Toyota’s car sales rose 18.4 percent, while truck sales soared 34.9 percent, the Japanese automaker reported Tuesday.

“While crossovers, hybrids and small cars continue to show strength, our SUVs and full-size trucks also posted solid gains,” Jim Lentz, executive vice president of Toyota Motor Sales, said in a statement. “It’s the breadth of our lineup that enables us to satisfy today’s buyers.”

GM said its September sales were in line with expectations and predicted good results going forward, thanks to more fuel-efficient vehicles.

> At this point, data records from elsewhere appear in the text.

(** ** New producers *)

Lemma newProducer_law rw seq :
  window_ok rw -> seq_ok seq ->
  producer_wf rw (newProducer rw seq) /\
  (forall s, 0 <= s -> accounted (newProducer rw seq) s = (s <=? seq)).
Proof.
  intros Hrw Hseq. unfold window_ok, seq_ok in *.
  set (n := Z.to_nat (Z.quot (rw + 63) 64)).
  assert (rw <= Z.of_nat n * 64) as Hn.
  { unfold n. rewrite Z.quot_div_nonneg by lia.
    pose proof (Z.div_mod (rw + 63) 64). pose proof (Z.mod_pos_bound (rw + 63) 64). lia. }
  assert (forall q, getBit (setBit (replicate n 0) 0) q = (q =? 0)) as Hbits.
  { intros q. rewrite getBit_setBit, getBit_zeros, orb_false_r; [done|].
    rewrite length_replicate. lia. }
  assert (Forall u64_ok (setBit (replicate n 0) 0)) as Hw.
  { apply setBit_u64, Forall_replicate. unfold u64_ok. lia. }
  unfold newProducer. fold n.
  match goal with |- context [advanceContiguous ?p] => set (ps := p) end.
  destruct (advanceContiguous_spec ps) as (k & Heq & Hset & Hk);
    [exact Hw|apply u64_wrap_ok|].
  change (window ps) with (setBit (replicate n 0) 0) in *. rewrite Hbits in Hk.
  assert (k = 1%nat) as ->.
  { destruct k as [|[|k]]; [done|done|]. specialize (Hset 1). rewrite Hbits in Hset.
    discriminate Hset. lia. }
  rewrite Heq. change (highContiguous ps) with (seq -u 1).
  rewrite u64_wrap_add_l. replace (u64_wrap (seq - 1 + Z.of_nat 1)) with seq
    by (rewrite u64_wrap_id; unfold u64_ok; lia).
  assert (forall q, getBit (Nat.iter 1 shiftLeft (setBit (replicate n 0) 0)) q = false) as H0.
  { intros q. destruct (Z.ltb_spec q 0); [by apply getBit_neg|].
    rewrite getBit_shiftN, Hbits by (done || lia). apply Z.eqb_neq. lia. }
  split; [split; [split|..]|]; rsimpl.
  - rewrite length_shiftLeft, length_setBit. apply length_replicate.
  - by apply shiftLeft_u64.
  - unfold seq_ok. lia.
  - intros p Hp. exfalso. by rewrite (H0 p) in Hp.
  - intros s Hs. by apply not_elem_of_empty in Hs.
  - apply (H0 0).
  - done.
  - intros s Hs. unfold accounted. rsimpl.
    destruct (Z.leb_spec s seq); [by apply bool_decide_true|]. apply (H0 (_ - _ - 1)).
Qed.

“Having products like the Chevrolet Cobalt, Malibu and newly redesigned 2007 Aveo in such high demand in the market place is gratifying,” Mark LaNeve, vice president for sales, service and marketing, said in a statement. “We will go even further for the 2007 model year by increasing the number of fuel-sipping vehicle models in the ‘30 mpg or Over Club’ by 9 vehicles, or more than 60 percent, to 23 models.”

Not a Ford turnaround
While the news was good for Ford, Tuesday’s numbers don’t necessarily signal a turnaround for the struggling automaker. Ford had relatively low sales in September 2005 following high summer sales fueled by deep discounts and a surge in September gas prices after Hurricane Katrina struck.

Ford said demand for its midsized cars, the Ford Fusion, Mercury Milan and Lincoln MKZ, and for the Mustang, remained strong and sales of the F-Series pickup and Explorer and Expedition sport utility vehicles all showed higher sales compared with September 2005.

The midsized cars were not offered in September of last year, and Mustang sales were up 31 percent, the company said.

Other Asian automakers reported mixed September sales, including Japan’s Nissan Motor Co., the sixth-largest player in the U.S. car market, which posted a sales drop of 9 percent on an adjusted basis, even as sales of its Titan pickup truck bounced back from recent lows.

Brad Bradshaw, North American sales chief for Nissan, said he expected sales of pickup trucks would steady on the back of cheaper gas prices, even though full-size SUVs remain weak.

“To me it says that there are some buyers out there that need to buy a pickup truck,” he said.

Honda Motor Co. said its U.S. sales in September were down 7.8 percent from a year earlier after adjusting for the number of sales days in the month.

Honda said that its truck sales rose 7.3 percent, but its passenger car sales dropped 16.4 percent in the month on an adjusted basis. For the first nine months of the year, the Honda’s U.S. sales were up 3.8 percent, the company said.

Analysts had forecast that overall U.S. auto sales would come in at an annual rate of about 16.6 million to 16.8 million units in September.

That would be up from 16.5 million in September 2005, a month when inventories were run down and sales had begun to taper off after a record-breaking summer fueled by employee-level discounts.

The U.S. auto market has been slowing since January, with sales off 4 percent through August, a trend attributed to a weaker housing market, higher interest rates and the earlier rise in gas prices.

Analysts had expected September sales to show a partial recovery for the segment of the market’s hardest hit amid the downturn: mid-size SUVs and full-size trucks.

After climbing above $3 per gallon over this summer, gas prices in the United States tumbled in September, dropping to near $2.30 on average, down about 16 percent over the month.

Both Chrysler and Ford also offered aggressive discounts on unsold 2006 model year trucks and sport utility vehicles in September to clear out inventory.

The downturn in the market for light trucks hit the traditional Big Three U.S. carmakers especially hard because those vehicles are more profitable for manufacturers than passenger cars, which typically sell for less.

In addition, the Detroit-based automakers rely on light trucks for well over half of their total U.S. sales. For GM, the amount is 60 percent, while at Ford it is 62 percent. For DaimlerChrysler the share is an industry-high 75 percent.

The Associated Press and Reuters contributed to this report.